▸ EXERCISE DESCRIPTION:
Count the lines in the records beneath this task that contain the string "false", then give the count by itself.

▸ Stored items:
Lemma parse_print_cache_control_witness :
  let d := {| no_store := false; no_cache := true; max_age := Some 60%N;
              s_maxage := Some u64_max; private_ := false |} in
  parse_cache_control "no-cache,max-age=60,s-maxage=18446744073709551615" = d.
Proof.
  intros d. rewrite <- (parse_print_cache_control d); [vm_compute; reflexivity|].
  split; simpl; intros n [= <-]; vm_compute; discriminate.
Defined.

Lemma hit_serves_upstream_body_witness :
  let c := sample_entry [("Connection", "close"); ("Content-Length", "8")] "abcdabcd" false in
  cr_body c = Mmap "Dabcd" /\ cr_body_encoding c = Zstd /\
  hr_body (to_response_with_cache_status c "HIT") = "abcdabcd".
Proof.
  intros c. split; [vm_compute; reflexivity|]. split; [vm_compute; reflexivity|].
  unfold c, sample_entry. apply hit_serves_upstream_body.
Defined.

Lemma encoded_hit_loses_content_encoding_witness :
  let c := sample_entry [("content-encoding", "gzip")] "abcdabcd" false in
  hr_headers (to_response_with_cache_status c "HIT") !! "content-encoding" = None.
Proof.
  intros c. unfold c, sample_entry. apply encoded_hit_loses_content_encoding.
  vm_compute. reflexivity.
Defined.

Lemma freshness_interval_witness :
  can_serve_fresh (1001 + from_secs 60) (sample_entry [] "abc" false) = false /\
  can_serve_fresh (1000 + from_secs 61) (sample_entry [] "abc" false) = false.
Proof.
  split; [vm_compute; reflexivity|].
  apply (proj2 (proj2 (freshness_interval (sample_entry [] "abc" false) (1001 + from_secs 60))));
    [vm_compute; split; discriminate|vm_compute; reflexivity].
Defined.

Lemma not_modified_drops_must_revalidate_witness :
  can_serve_fresh 2500
    (refreshed_after_not_modified 2000 (sample_entry [] "abc" true)
       (refresh_ttl_from_headers [("cache-control", "no-cache")] (from_secs 60))) = true.
Proof.
  apply not_modified_drops_must_revalidate; [reflexivity|vm_compute; reflexivity|].
  vm_compute. split; discriminate.
Defined.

▸ ANSWER BOX:
7